At some point the definition was “reasonable belief that you or someone else’s life was in danger” but we definitely don’t use that definition anymore because non-life threatening abuse/neglect/etc can still cause the same trauma responses. If you have trauma responses to it (flashbacks, avoiding things that remind you of it, etc) it’s likely trauma.
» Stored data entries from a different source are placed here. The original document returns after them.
Lemma with_dispatcher_other_attrs (func g : Callable) (w : World) :
  obj_id g ≠ obj_id func →
  fn_attrs (with_dispatcher func w).2 !! obj_id g = fn_attrs w !! obj_id g.
Proof.
  intros Hne. unfold with_dispatcher.
  destruct (fn_attrs w !! obj_id func); simpl; [done|].
  by rewrite lookup_insert_ne.
Qed.

Lemma with_dispatcher_reuses (func : Callable) (w : World) (d : ref) :
  fn_attrs w !! obj_id func = Some d → with_dispatcher func w = (d, w).
Proof. intros E. unfold with_dispatcher. by rewrite E. Qed.

Lemma with_dispatcher_creates (func : Callable) (w : World) :
  fn_attrs w !! obj_id func = None →
  heap w !! (with_dispatcher func w).1 = None.
Proof.
  intros E. unfold with_dispatcher. rewrite E; simpl.
  apply not_elem_of_dom, is_fresh.
Qed.

Lemma conforms_same_specs (w w' : World) (name : string) (hook : Callable) :
  _specs w' = _specs w → conforms w name hook → conforms w' name hook.
Proof. intros E (spec & Hs & Hl). exists spec. by rewrite E. Qed.

Lemma apply_unfold (w : World) (self : ref) (name : string) (hook func : Callable) :
  HookDispatcher.apply self name hook func w
  = match HookDispatcher.register_hook_with_name
            (with_dispatcher func w).1 name hook false (with_dispatcher func w).2 with
    | (Ok _, w') => (Ok func, w')
    | (Raise e, w') => (Raise e, w')
    end.
Proof.
  unfold HookDispatcher.apply, with_dispatcher, get_attr.
  unfold mbind, M_bind, bind; simpl.
  destruct (fn_attrs w !! obj_id func); simpl;
    by destruct (HookDispatcher.register_hook_with_name _ _ _ _ _) as [[?|?] ?].
Qed.

Lemma apply_conforming (w : World) (self : ref) (name : string) (hook func : Callable) :
  conforms w name hook →
  HookDispatcher.apply self name hook func w
  = (Ok func,
     store_hook (with_dispatcher func w).1 name hook (with_dispatcher func w).2).
Proof.
  intros Hc. rewrite apply_unfold, register_conforming; [done|].
  eapply conforms_same_specs; [apply with_dispatcher_specs | done].
Qed.

(** ** Dispatching to a registered hook *)

Lemma dispatch_registered
    (w : World) (self : ref) (name : string) (hook : Callable)
    (args : list Value) (kwargs : list (string * Value)) :
  _hooks w self !! name = Some hook →
  HookDispatcher.dispatch self name args kwargs w
  = (match (body hook args kwargs (view w)).1 with
     | Returned v => Ok v
     | Raised e => Raise (Propagated e)
     end,
     run_writes (body hook args kwargs (view w)).2 w).
Proof.
  intros E. unfold HookDispatcher.dispatch. rewrite E.
  by destruct (body hook args kwargs (view w)) as [[v|e] writes].
Qed.

(** * Properties of the specification *)

(** ** Dispatch *)

(** C1 (as amended). On a dispatcher with no hook under [name], [dispatch]
    raises nothing, returns [None] and changes nothing. When a hook is
    registered under [name] and returns a value, [dispatch] returns that
    value; this result is the result without a hook exactly when the hook
    returns [None] itself: a hook that returns [None] cannot be told from
    no hook, every other returned value can. *)
Theorem dispatch_without_hook
    (w : World) (self : ref) (name : string)
    (args : list Value) (kwargs : list (string * Value)) :
  _hooks w self !! name = None →
  HookDispatcher.dispatch self name args kwargs w = (Ok VNone, w)
  ∧ ∀ (w' : World) (hook : Callable) (v : Value),
      _hooks w' self !! name = Some hook →
      (body hook args kwargs (view w')).1 = Returned v →
      (HookDispatcher.dispatch self name args kwargs w').1 = Ok v
      ∧ ((HookDispatcher.dispatch self name args kwargs w').1
         = (HookDispatcher.dispatch self name args kwargs w).1
         ↔ v = VNone).
Proof.
  intros Hnone.
  assert (HookDispatcher.dispatch self name args kwargs w = (Ok VNone, w)) as E0.
  { unfold HookDispatcher.dispatch. by rewrite Hnone. }
  split; [exact E0|].
  intros w' hook v Hsome Hbody.
  assert ((HookDispatcher.dispatch self name args kwargs w').1 = Ok v) as E1.
  { rewrite (dispatch_registered _ _ _ _ _ _ Hsome); simpl. by rewrite Hbody. }
  split; [exact E1|].
  rewrite E0, E1; simpl. split; [by intros [= ->] | by intros ->].
Qed.

Lemma dispatch_without_hook_witness :
  dispatch "before_generate_query" [VObj 7; VObj 8] [] imported
  = (Ok VNone, imported)
  ∧ (HookDispatcher.dispatch GLOBAL_HOOK_DISPATCHER "before_generate_query"
       [VObj 7; VObj 8] []
       (store_hook GLOBAL_HOOK_DISPATCHER "before_generate_query" replacement imported)).1
    = Ok (VObj 1001)
  ∧ (HookDispatcher.dispatch GLOBAL_HOOK_DISPATCHER "before_generate_query"
       [VObj 7; VObj 8] []
       (store_hook GLOBAL_HOOK_DISPATCHER "before_generate_query"
          hook_returning_none imported)).1
    = (HookDispatcher.dispatch GLOBAL_HOOK_DISPATCHER "before_generate_query"
         [VObj 7; VObj 8] [] imported).1.
Proof.
  pose proof (dispatch_without_hook imported GLOBAL_HOOK_DISPATCHER
                "before_generate_query" [VObj 7; VObj 8] []) as H.
  destruct H as [H0 H1]; [vm_compute; reflexivity|].
  split; [exact H0|]. split.
  - destruct (H1 (store_hook GLOBAL_HOOK_DISPATCHER "before_generate_query"
                    replacement imported) replacement (VObj 1001)) as [E _].
    + vm_compute; reflexivity.
    + reflexivity.
    + exact E.
  - destruct (H1 (store_hook GLOBAL_HOOK_DISPATCHER "before_generate_query"
                    hook_returning_none imported) hook_returning_none VNone)
      as [_ [_ E]].
    + vm_compute; reflexivity.
    + vm_compute; reflexivity.
    + apply E. reflexivity.
Defined.
(** X23. split-link-column.js keeps every table where it is, and after
    it the header of a table that had a column [Link] has the columns
    [Website] and [Github] that fill-github-from-website.js and
    fill-github-stars.js look for. *)
Theorem split_main_keeps_tables lines :
  findTables (SplitLink.main lines) = findTables lines /\
  forall t, t ∈ findTables lines -> linkOf (headerOf lines t) <> -1 ->
    columnOf (SplitLink.main lines) t "Website" <> -1 /\
    githubColumnOf (SplitLink.main lines) t <> -1.
Proof.
  split.
  { apply findTables_ext, isTableAt_ext; [apply split_main_length|].
    apply split_main_isTableLine. }
  intros t Ht Hc. apply findTables_sound in Ht as Hrun.
  destruct (linkOf_pos _ (header_isTableLine lines t Hrun) Hc) as [Hl1 Hl2].
  pose proof (split_main_cells lines t 0 _ Ht Hc (first_row lines t Hrun)) as Hcells.
  fold (headerOf (SplitLink.main lines) t) in Hcells.
  fold (headerOf lines t) in Hcells. simpl in Hcells. unfold headerCells in Hcells.
  set (link := linkOf (headerOf lines t)) in *.
  assert (Hin : forall x, x = " Website " \/ x = " Github " ->
            x ∈ cellsOf (headerOf (SplitLink.main lines) t)).
  { intros x Hx. rewrite Hcells.
    destruct (splice_lookup (link + 1) " Github "
                (Js.setAt link " Website " (cellsOf (headerOf lines t))))
      as [Hg Hsplice].
    { rewrite setAt_length. lia. }
    destruct Hx as [-> | ->].
    - rewrite Hsplice. apply elem_of_app. left.
      apply list_elem_of_lookup_2 with (Z.to_nat link).
      rewrite lookup_take_lt by lia.
      unfold Js.setAt. destruct (Z.ltb_spec link 0); [lia|].
      apply list_lookup_insert_eq. lia.
    - by apply list_elem_of_lookup_2 with (Z.to_nat (link + 1)). }
  split.
  - apply hasColumn_idxOf. exists " Website ". split; [apply Hin; by left|done].
  - unfold githubColumnOf.
    assert (columnOf (SplitLink.main lines) t "Github" <> -1) as Hg.
    { apply hasColumn_idxOf. exists " Github ". split; [apply Hin; by right|done]. }
    by destruct (Z.eqb_spec (columnOf (SplitLink.main lines) t "Github") (-1)).
Qed.

End SplitLinkTables.

(** ** What fill-github-from-website.js writes *)

Section FromWebsiteProperties.

Import Tables FromWebsite.

Variable URL : string -> option string.
Variable discover : nat -> string -> option string.

Local Abbreviation applyUpdates := (applyUpdates discover).
Local Abbreviation updatesOf := (updatesOf URL).
Lemma valid_module_test (m : bladerf_module) :
  m = BLADERF_MODULE_RX \/ m = BLADERF_MODULE_TX ->
  (m =? BLADERF_MODULE_RX) || (m =? BLADERF_MODULE_TX) = true.
Proof.
  intros [-> | ->]; rewrite Z.eqb_refl; [reflexivity | apply orb_true_r].
Qed.

(** C6.  An immediate request with a valid module whose tuning call returns
    non-zero: in the response the success flag is clear, the duration-valid
    flag is clear and the duration is 0. *)
Theorem immediate_tune_failure (b : retune_req) (s : nios HW) :
  req_timestamp b = NIOS_PKT_RETUNE_NOW ->
  req_module b = BLADERF_MODULE_RX \/ req_module b = BLADERF_MODULE_TX ->
  (lms_set_precalculated_frequency (req_module b) (request_freq b)
     (time_tamer_read (req_module b) (dev s)).2).1.1 <> 0 ->
  let r := (pkt_retune b s).1 in
  flag_clear (resp_flags r) NIOS_PKT_RETUNERESP_FLAG_SUCCESS /\
  flag_clear (resp_flags r) NIOS_PKT_RETUNERESP_FLAG_TSVTUNE_VALID /\
  resp_duration r = 0.
Proof.
  intros Hnow Hvalid Hfail r. subst r. unfold pkt_retune.
  rewrite Hnow, Z.eqb_refl, (valid_module_test _ Hvalid).
  destruct (time_tamer_read (req_module b) (dev s)) as [retune_start d1].
  simpl in Hfail.
  destruct (lms_set_precalculated_frequency (req_module b) (request_freq b) d1)
    as [[status f1] d2].
  simpl in Hfail.
  destruct (Z.eqb_spec status 0) as [Hzero|_]; [contradiction|]. simpl.
  unfold respond, flag_clear.
  destruct (Z.eqb_spec status 0) as [Hzero|_]; [contradiction|]. simpl.
  rewrite clear_only_flag. auto.
Qed.

(** C7.  An immediate request with a valid module whose tuning call returns
    0 and whose band selection returns non-zero: in the response the success
    flag is clear, the duration-valid flag is set, the duration is 0 and the
    capacitance result is the one in the frequency specification as the
    tuning call left it.  The two response flags are taken to be separate
    bits of the flags byte. *)
Theorem immediate_band_failure (b : retune_req) (s : nios HW) :
  flags_separate ->
  req_timestamp b = NIOS_PKT_RETUNE_NOW ->
  req_module b = BLADERF_MODULE_RX \/ req_module b = BLADERF_MODULE_TX ->
  let tuned :=
    lms_set_precalculated_frequency (req_module b) (request_freq b)
      (time_tamer_read (req_module b) (dev s)).2 in
  tuned.1.1 = 0 ->
  (band_select (req_module b) (req_low_band b) tuned.2).1 <> 0 ->
  let r := (pkt_retune b s).1 in
  flag_clear (resp_flags r) NIOS_PKT_RETUNERESP_FLAG_SUCCESS /\
  flag_set (resp_flags r) NIOS_PKT_RETUNERESP_FLAG_TSVTUNE_VALID /\
  resp_duration r = 0 /\
  resp_vcocap_result r = vcocap_result tuned.1.2.
Proof.
  intros [_ _ Hfits _ Hdisj] Hnow Hvalid tuned Htuned Hband r.
  subst r tuned. unfold pkt_retune.
  rewrite Hnow, Z.eqb_refl, (valid_module_test _ Hvalid).
  destruct (time_tamer_read (req_module b) (dev s)) as [retune_start d1].
  simpl in Htuned, Hband |- *.
  destruct (lms_set_precalculated_frequency (req_module b) (request_freq b) d1)
    as [[status f1] d2].
  simpl in Htuned, Hband |- *. subst status. simpl.
  destruct (band_select (req_module b) (req_low_band b) d2) as [status2 d3].
  simpl in Hband.
  destruct (Z.eqb_spec status2 0) as [Hzero|_]; [contradiction|]. simpl.
  unfold respond, flag_clear, flag_set.
  destruct (Z.eqb_spec status2 0) as [Hzero|_]; [contradiction|]. simpl.
  rewrite clear_one_of_two by assumption.
  repeat split.
  - rewrite Z.land_comm. exact Hdisj.
  - apply Z.land_diag.
Qed.
Definition analyze_sheet_data (self : ExcelAutomationChecker)
    (sheet_name : string) : SheetDict :=
  match workbook self with
  | None => empty_sheet_dict
  | Some wb =>
  match getitem wb sheet_name with
  | None => empty_sheet_dict
  | Some sheet =>
      match (r ← max_row sheet; c ← max_column sheet;
             Ok (default 0 r, default 0 c)) with
      | Raise e =>
          {| sh_sheet_name := Some sheet_name;
             sh_dimensions := Some (0, 0);
             sh_total_cells := Some 0;
             sh_used_cells := Some 0;
             sh_formula_cells := Some 0;
             sh_merged_cells := Some 0;
             sh_has_tables := Some false;
             sh_has_data_validation := Some false;
             sh_data_consistency_score := Some 0;
             sh_formulas := Some [];
             sh_formula_types := Some ∅;
             sh_headers_detected := Some [];
             sh_analysis_errors := Some ["Dimension analysis failed: " +:+ e];
             sh_sheet_protection := Some false |}
      | Ok (max_row, max_col) =>
          let analysis_max_row := Z.min max_row (max_rows_to_analyze self) in
          let errors : list string := [] in
          let '(merged, errors) :=
            match merged_cells sheet with
            | None => (0, errors)
            | Some (Ok n) => (n, errors)
            | Some (Raise e) =>
                (0, errors ++ ["Merged cells analysis failed: " +:+ e])
            end in
          let '(protected, errors) :=
            match protection sheet with
            | None => (false, errors)
            | Some (Ok b) => (b, errors)
            | Some (Raise e) =>
                (false, errors ++ ["Sheet protection analysis failed: " +:+ e])
            end in
          let st :=
            scan_rows 1 (iter_rows sheet analysis_max_row)
              {| used_cell_count := 0; formula_count := 0;
                 data_validation_count := 0; formulas := [];
                 formula_types := ∅; scan_errors := errors |} in
          let errors := scan_errors st in
          let '(has_tables, errors) :=
            match tables sheet with
            | None => (false, errors)
            | Some (Ok n) => (0 <? n, errors)
            | Some (Raise e) =>
                (false, errors ++ ["Table detection failed: " +:+ e])
            end in
          let '(headers, errors) :=
            if 0 <? max_row then
              match (cells ← first_row sheet; header_loop cells []) with
              | Ok hs => (hs, errors)
              | Raise e => ([], errors ++ ["Header detection failed: " +:+ e])
              end
            else ([], errors) in
          let analysis :=
            {| sh_sheet_name := Some sheet_name;
               sh_dimensions := Some (max_row, max_col);
               sh_total_cells := Some (max_row * max_col);
               sh_used_cells := Some (used_cell_count st);
               sh_formula_cells := Some (formula_count st);
               sh_merged_cells := Some merged;
               sh_has_tables := Some has_tables;
               sh_has_data_validation := Some (0 <? data_validation_count st);
               sh_data_consistency_score := Some 0;
               sh_formulas := Some (formulas st);
               sh_formula_types := Some (formula_types st);
               sh_headers_detected := Some headers;
               sh_analysis_errors := Some errors;
               sh_sheet_protection := Some protected |} in
          {| sh_sheet_name := sh_sheet_name analysis;
             sh_dimensions := sh_dimensions analysis;
             sh_total_cells := sh_total_cells analysis;
             sh_used_cells := sh_used_cells analysis;
             sh_formula_cells := sh_formula_cells analysis;
             sh_merged_cells := sh_merged_cells analysis;
             sh_has_tables := sh_has_tables analysis;
             sh_has_data_validation := sh_has_data_validation analysis;
             sh_data_consistency_score :=
               Some (_calculate_consistency_score analysis);
             sh_formulas := sh_formulas analysis;
             sh_formula_types := sh_formula_types analysis;
             sh_headers_detected := sh_headers_detected analysis;
             sh_analysis_errors := sh_analysis_errors analysis;
             sh_sheet_protection := sh_sheet_protection analysis |}
      end
  end
  end.
(** * Galactic Defender: Omega — the simulation loop of [script.js]

    A shallow embedding of the game's entity classes ([Entity], [Player],
    [Bullet], [Enemy], [Particle]) and of the [Game] controller, followed by
    the properties of the simulation loop that the specification states.

    Conventions of the embedding.
    - JavaScript numbers that carry positions, sizes, speeds and times are
      exact rationals ([Q]); hit points, score and wave only ever hold
      integers in the program and are [Z].  The program computes with IEEE
      doubles: module [Double] gives their rounding and, over it, the two
      methods whose yes-or-no outcome rounding changes at positions the
      game produces, [checkCollision] (at edges that touch) and
      [Particle.update] (at a life that runs out), together with the
      distance between the two arithmetics.
    - A method that mutates [this] and the game is a function on the game
      state; an entity that lives in an array is addressed by its index, so
      that a mutation is seen by every later reader of the array.
    - Calls into the audio and UI collaborators are recorded, in order, in
      the [effects] trace of the state.
    - [Math.random()] reads the next value of [randomSource], the sequence
      of the values that the game logic draws.  The noise samples that
      [AudioManager.explosion] draws to fill its sound buffer, as many as the
      sample rate of the audio device asks for and none when muted, are not
      counted in it.
    - [setTimeout] appends to [timers]; a pending timer fires through the
      [TimerFires] event. *)

From Stdlib Require Import String ZArith QArith Bool List Lia Lqa.
Import ListNotations.

Local Open Scope Q_scope.

(** ** JavaScript number primitives *)

Definition Qltb (a b : Q) : bool := (Qnum a * QDen b <? Qnum b * QDen a)%Z.
Definition Qleb (a b : Q) : bool := Qle_bool a b.
Definition Qgtb (a b : Q) : bool := Qltb b a.
Definition Qgeb (a b : Q) : bool := Qleb b a.

Definition Math_max (a b : Q) : Q := if Qltb a b then b else a.
Definition Math_min (a b : Q) : Q := if Qltb b a then b else a.
Definition Math_abs (a : Q) : Q := if Qltb a 0 then - a else a.

(** ** Entity classes: the fields *)

Inductive EnemyType := scout | fighter | boss.

Inductive Color :=
| Named (css : string)
| Hsl (hue : Q).

Module Player.
Record t := mk {
  x : Q; y : Q; width : Q; height : Q; markedForDeletion : bool;
  speed : Q; shootTimer : Q; shootInterval : Q; hp : Z; maxHp : Z }.
End Player.

Module Bullet.
Record t := mk {
  x : Q; y : Q; width : Q; height : Q; markedForDeletion : bool;
  speed : Q; color : Color }.
End Bullet.

(** [oid] stands for the identity of the JavaScript object: the closures
    created by [triggerChainReaction] keep a reference to each enemy. *)
Module Enemy.
Record t := mk {
  oid : nat;
  x : Q; y : Q; width : Q; height : Q; markedForDeletion : bool;
  type : EnemyType; hp : Z; scoreValue : Z;
  speedX : Q; speedY : Q; angle : Q }.
End Enemy.

Module Particle.
Record t := mk {
  x : Q; y : Q; size : Q; speedX : Q; speedY : Q;
  color : Color; life : Q; markedForDeletion : bool }.
End Particle.

(** What [checkCollision] reads of its receiver and of its argument. *)
Class Rect (A : Type) := {
  rect_x : A -> Q; rect_y : A -> Q; rect_width : A -> Q; rect_height : A -> Q }.

#[export] Instance Player_Rect : Rect Player.t :=
  {| rect_x := Player.x; rect_y := Player.y;
     rect_width := Player.width; rect_height := Player.height |}.
#[export] Instance Bullet_Rect : Rect Bullet.t :=
  {| rect_x := Bullet.x; rect_y := Bullet.y;
     rect_width := Bullet.width; rect_height := Bullet.height |}.
#[export] Instance Enemy_Rect : Rect Enemy.t :=
  {| rect_x := Enemy.x; rect_y := Enemy.y;
     rect_width := Enemy.width; rect_height := Enemy.height |}.
(** * pyasdf.fits_embed: ASDF documents embedded in a FITS container

    A shallow embedding of [pyasdf/fits_embed.py]: the block wrapper
    [_FitsBlock], the block manager [_EmbeddedBlockManager] that adds the
    [fits:NAME,VER] addressing scheme on top of the base block manager, and
    the document class [AsdfInFits] that packs the serialized document into
    the [ASDF] extension of an [HDUList]. *)

From Stdlib Require Import ZArith Lia Ascii String List.
From Stdlib.Strings Require Import Byte.
From stdpp Require Import base tactics option list strings pretty.

Local Open Scope string_scope.
Local Open Scope Z_scope.

(** ** Python values *)

(** Identity of a Python object, as compared by [is]. *)
Definition oid := nat.
Bind Scope nat_scope with oid.

(** A numpy array that owns its memory: the object and its bytes. *)
Record ndarray := { nd_id : oid; nd_bytes : list Byte.byte }.

(** An array as numpy has it: either an owner, or a view whose [.base] is
    another array. *)
Inductive np_array :=
  | Owner (a : ndarray)
  | View (id : oid) (base : np_array).

(** Modelled from the spec: the storage kinds of section 3.  Blocks in
    external files are left out of this development. *)
Inductive storage := Internal | Inline.
Lemma lookup_bind_rows {A} (g : nat → list A) (N s n r c : nat) :
  (∀ r, length (g r) = N) → r < n → c < N →
  (seq s n ≫= g) !! (r * N + c) = g (s + r) !! c.
Proof.
  intros Hg. revert s r. induction n as [|n IH]; intros s r Hr Hc; [lia|].
  simpl. destruct r as [|r].
  - rewrite lookup_app_l by (rewrite Hg; lia). by rewrite Nat.add_0_r.
  - rewrite lookup_app_r by (rewrite Hg; lia). rewrite Hg.
    replace (S r * N + c - N) with (r * N + c) by lia.
    rewrite IH by lia. by replace (S s + r) with (s + S r) by lia.
Qed.

Lemma length_concat_rows {A} (rows : list (list A)) (N : nat) :
  Forall (fun row => length row = N) rows →
  length (concat rows) = length rows * N.
Proof.
  induction 1 as [|row rows Hrow _ IH]; simpl; [done|].
  rewrite length_app, Hrow, IH. done.
Qed.

Lemma half_of_nat (N : nat) :
  1 ≤ N → Z.of_nat ((N - 1) / 2) = ((Z.of_nat N - 1) / 2)%Z.
Proof.
  intros HN. rewrite Nat2Z.inj_div, Nat2Z.inj_sub by done. done.
Qed.

(** The relative number is 0 in the column [(N-1)//2], and with a stride
    other than 0 nowhere else. *)
Lemma rel_no_zero (N : nat) (stride : Z) (i : nat) :
  1 ≤ N → stride ≠ 0%Z → rel_no N stride i = 0%Z ↔ i = (N - 1) / 2.
Proof.
  intros HN Hstride. unfold rel_no. rewrite <- (half_of_nat N HN). split.
  - intros [H|H]%Z.mul_eq_0; [lia | done].
  - intros ->. lia.
Qed.

Lemma half_lt (N : nat) : 1 ≤ N → (N - 1) / 2 < N.
Proof. intros HN. apply Nat.Div0.div_lt_upper_bound. lia. Qed.
End grid_facts.

Section frames_props.
Context {px : Type} (px0 : px).
#[local] Abbreviation array3 := (list (list (list px))).
Variable resize : array3 → nat * nat → result array3.
Variable brightness_contrast_adjust : array3 → Q → Q → bool → result array3.
Variable clahe : array3 → Q → nat * nat → result array3.
(** * Poisson-disk subsampling of 3D point clouds

    A shallow embedding of the octree ([Octree.h], [OctreeNode.h]), of the
    radius-r neighbourhood iterator ([OctreeIterator.h]), of the two
    selection engines ([SampleSelection.h]), of the construction of the
    octree from the input samples ([FileIO.cpp]) and of the driver
    ([main.cpp]), followed by the notions the specification is stated
    with and by the properties of the specification.

    Conventions of the embedding.
    - A C++ [double] is an exact rational ([Q]); rounding is outside the
      model, and two doubles are compared with [Qeq], [Qlt], [Qle].
    - An [unsigned int] is an integer ([Z]) reduced modulo 2^32 ([u32]) at
      the places where the source does arithmetic on it.
    - A [TOctreeNode<T>*] is a value of [TOctreeNode.ptr]: [NULL], or the
      node it points to.  In-place mutation of a node below the root is
      the functional update of the path leading to it.
    - The [Sample] objects of a leaf live in the cells of its [std::list].
      A cell is named by its allocation rank (its address, a [nat]); a
      [Sample*] is such an address.  The coordinates never change after
      insertion and are read from the tree; the three flags are mutable
      and are kept in a store indexed by address during selection.
    - [m_nb_non_empty_cells] only feeds [printOctreeStat] and is left out. *)

From Stdlib Require Import ZArith QArith Qround Lia Lqa List Bool Sorted.
From stdpp Require Import gmap list.
Import ListNotations.
Local Open Scope Z_scope.

(** ** Numbers *)

(** Arithmetic on [unsigned int]. *)
Definition u32 (z : Z) : Z := z mod 2 ^ 32.

(** Strict comparison of two doubles, as a boolean. *)
Definition Qltb (a b : Q) : bool := negb (Qle_bool b a).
I don’t think there’s a clear line, or that you necessarily need to define it as trauma or not. Feelings and memories are complicated, and different people will feel different ways about the same events. Childhood trauma doesn’t have to mean “my parents were horrible and committed atrocities”. Bottom line is do what helps you now, and don’t worry about fitting your experiences into a particular box
Well I definitely don’t get flashbacks but I am pretty sure I’ve expressed some avoiding reminders behaviors before? Not as much recently though it was way way way worse during the pandemic. But tbh I can’t think of any examples? The thing is my parents behavior was like mostly emotional manipulation and controlling behaviors towards me yk? So it’s harder to see examples of avoiding that in my day to day life. Especially rn since I’ve been low on social engagement in general for a while now.
I mean that’s fair but I feel like I’m pushed towards one or the other. Cause on the one hand I have had a lot of struggles related to my upbringing and I want to feel validated for those. But on the other I don’t wanna take a label that isn’t mine yk? Or isn’t clinically accurate cause like it does have a diagnosis.